Public high school in Seattle, Washington

James A. Garfield High School is a public high school in the Seattle Public Schools district of Seattle, Washington. It is named after James A. Garfield, the 20th President of the United States. The school is located at 400 23rd Avenue between E. Alder and E. Jefferson Streets in the Central District section of Seattle.

Garfield is a high school designated to serve students identified by the district as academically highly gifted, so the school offers many college-level classes, ranging from calculus-based physics to Advanced Placement (AP) studio art.

==History==
===20th century===
James A. Garfield High School was founded in 1920 as East High School at its current location. The first graduating class consisted of 282 students who transferred from Broadway High School. In three years, the school's enrollment forced the 12-room building to be scrapped for the Jacobean-style building designed by Floyd Naramore. In 1929, the city commissioned the architect to design an addition for the school as enrollment peaked at 2,300 students.

Garfield High School has long played a key role in its neighborhood, the Central District. As the Central District has changed, so has the school's population. In its early decades, the school was noted for its Jewish, Japanese and Italian populations. After World War II, the neighborhood became predominantly African-American and by 1961, 51 percent of Garfield students were black, compared to only 5.3 percent of the general Seattle school district population.
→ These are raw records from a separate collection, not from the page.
(** * DualOStream: a tee stream buffer with line timestamps

    Shallow embedding of [DualOStream.h] (namespace [DualOStream]):
    the stream buffer [CTeeBuf], which forwards every character to two
    destination stream buffers and decorates line starts, and the
    facade [DStream] built on it.

    Modelling conventions.
    - A C++ [int] is a [Z]; [EOF] is [-1]. A [char] is an [ascii].
    - A destination [std::streambuf] is a record holding the trace of
      the operations requested from it and the rule by which the device
      behind it accepts or rejects a request. The two destinations are
      assumed to be distinct objects.
    - The temporary [std::ostream] objects [str1] and [str2] of
      [CTeeBuf::overflow] carry their stream buffer, their error state
      and the two formatting settings the code touches.
    - The clocks are inputs: each call that may read them receives a
      [ClockReading]. Tick counts are 64-bit integers; a [double] is a
      binary64 value of [SpecFloat].
    - [CTeeBuf] carries one ghost member, [stamps], the list of the
      values [GetTimeStamp] has returned. *)

From Stdlib Require Import ZArith List String Ascii Bool Lia.
From Stdlib Require Import DecimalString DecimalZ DecimalFacts.
From Stdlib Require Import SpecFloat.
Import ListNotations.

Local Open Scope string_scope.
Local Open Scope Z_scope.

(** ** Characters and the [char_traits<char>] conversions *)

Definition EOF : Z := -1.

(** The C operator [!] on an [int]. *)
Definition lnot (x : Z) : Z := if x =? 0 then 1 else 0.

(** ['\n'] *)
Definition nl : ascii := ascii_of_nat 10.

(** [traits_type::to_int_type]: the character as an unsigned value. *)
Definition to_int_type (c : ascii) : Z := Z.of_N (N_of_ascii c).

(** [traits_type::to_char_type], and the implicit [int] to [char]
    conversion at a call of [sputc]: the low eight bits. *)
Definition to_char_type (c : Z) : ascii := ascii_of_N (Z.to_N (c mod 256)).

(** ** Destination stream buffers *)

Inductive event : Type :=
| Put (c : ascii) (ok : bool)
| Sync (ok : bool).

Record streambuf : Type := mk_streambuf {
  trace : list event;                       (* requests so far, oldest first *)
  put_ok : list event -> ascii -> bool;     (* does the device take this character? *)
  sync_ok : list event -> bool              (* does a flush succeed? *)
}.

Definition log_event (e : event) (sb : streambuf) : streambuf :=
  {| trace := trace sb ++ [e]; put_ok := put_ok sb; sync_ok := sync_ok sb |}.

(** [std::streambuf::sputc]: the character as an [int], or [EOF]. *)
Definition sputc (c : ascii) (sb : streambuf) : Z * streambuf :=
  let ok := put_ok sb (trace sb) c in
  (if ok then to_int_type c else EOF, log_event (Put c ok) sb).

(** [std::streambuf::sputn] through the default [xsputn]: characters go
    out one at a time until one is refused; the count of those taken is
    returned. *)
Fixpoint sputn (s : string) (sb : streambuf) : nat * streambuf :=
  match s with
  | EmptyString => (O, sb)
  | String c s' =>
      let (r, sb') := sputc c sb in
      if r =? EOF then (O, sb')
      else let (n, sb'') := sputn s' sb' in (S n, sb'')
  end.

(** [std::streambuf::pubsync]: [0] on success, [-1] on failure. *)
Definition pubsync (sb : streambuf) : Z * streambuf :=
  let ok := sync_ok sb (trace sb) in
  (if ok then 0 else -1, log_event (Sync ok) sb).

(** The characters a destination has taken, in order. *)
Fixpoint taken (t : list event) : string :=
  match t with
  | [] => EmptyString
  | Put c true :: t' => String c (taken t')
  | _ :: t' => taken t'
  end.

Definition received (sb : streambuf) : string := taken (trace sb).


(** How many flushes a destination was asked for. *)
Fixpoint syncs (t : list event) : nat :=
  match t with
  | [] => O
  | Sync _ :: t' => S (syncs t')
  | _ :: t' => syncs t'
  end.

(** A destination that never refuses a character. *)
Definition accepts_all (sb : streambuf) : Prop :=
  forall h c, put_ok sb h c = true.

(** An in-memory destination: takes everything, every flush succeeds. *)
Definition stringbuf : streambuf :=
  {| trace := []; put_ok := fun _ _ => true; sync_ok := fun _ => true |}.

(** A destination that refuses everything, like the buffer of a file
    stream that was never opened. *)
Definition closedbuf : streambuf :=
  {| trace := []; put_ok := fun _ _ => false; sync_ok := fun _ => false |}.


(** ** The temporary output streams of [overflow] *)

Record ostream : Type := mk_ostream {
  rdbuf : streambuf;
  failed : bool;        (* badbit or failbit is set *)
  width : nat;          (* [ios_base::width] *)
  adjust_left : bool    (* [adjustfield == left] *)
}.

(** [std::ostream str(sb)] *)
Definition ostream_on (sb : streambuf) : ostream :=
  {| rdbuf := sb; failed := false; width := O; adjust_left := false |}.

Definition with_rdbuf (sb : streambuf) (fl : bool) (os : ostream) : ostream :=
  {| rdbuf := sb; failed := failed os || fl;
     width := width os; adjust_left := adjust_left os |}.

(** [str << std::setw(n)] *)
Definition setw (n : nat) (os : ostream) : ostream :=
  {| rdbuf := rdbuf os; failed := failed os;
     width := n; adjust_left := adjust_left os |}.

(** [str << std::left] *)
Definition std_left (os : ostream) : ostream :=
  {| rdbuf := rdbuf os; failed := failed os;
     width := width os; adjust_left := true |}.

(** Unformatted write of a whole string; a short count sets badbit. *)
Definition ostream_write (s : string) (os : ostream) : ostream :=
  let (n, sb) := sputn s (rdbuf os) in
  with_rdbuf sb (negb (Nat.eqb n (String.length s))) os.

(** [n] fill characters (the fill character is the default, a space);
    stops and sets badbit at the first refusal. *)
Fixpoint ostream_fill (n : nat) (os : ostream) : ostream :=
  match n with
  | O => os
  | S k =>
      let (r, sb) := sputc " "%char (rdbuf os) in
      if r =? EOF then with_rdbuf sb true os
      else ostream_fill k (with_rdbuf sb false os)
  end.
In the late 1960s and 1970s, Garfield was at the center of the school district's attempts to avoid desegregation busing through various plans, including turning it into a "magnet school". This began the focus on music and science that persist to the present day. The school introduced an APP Program in 1979, and due to the success of this program, an alternative program, IBx, was opened for APP students at Ingraham International High School in North Seattle to help relieve pressure on an overcrowded Garfield.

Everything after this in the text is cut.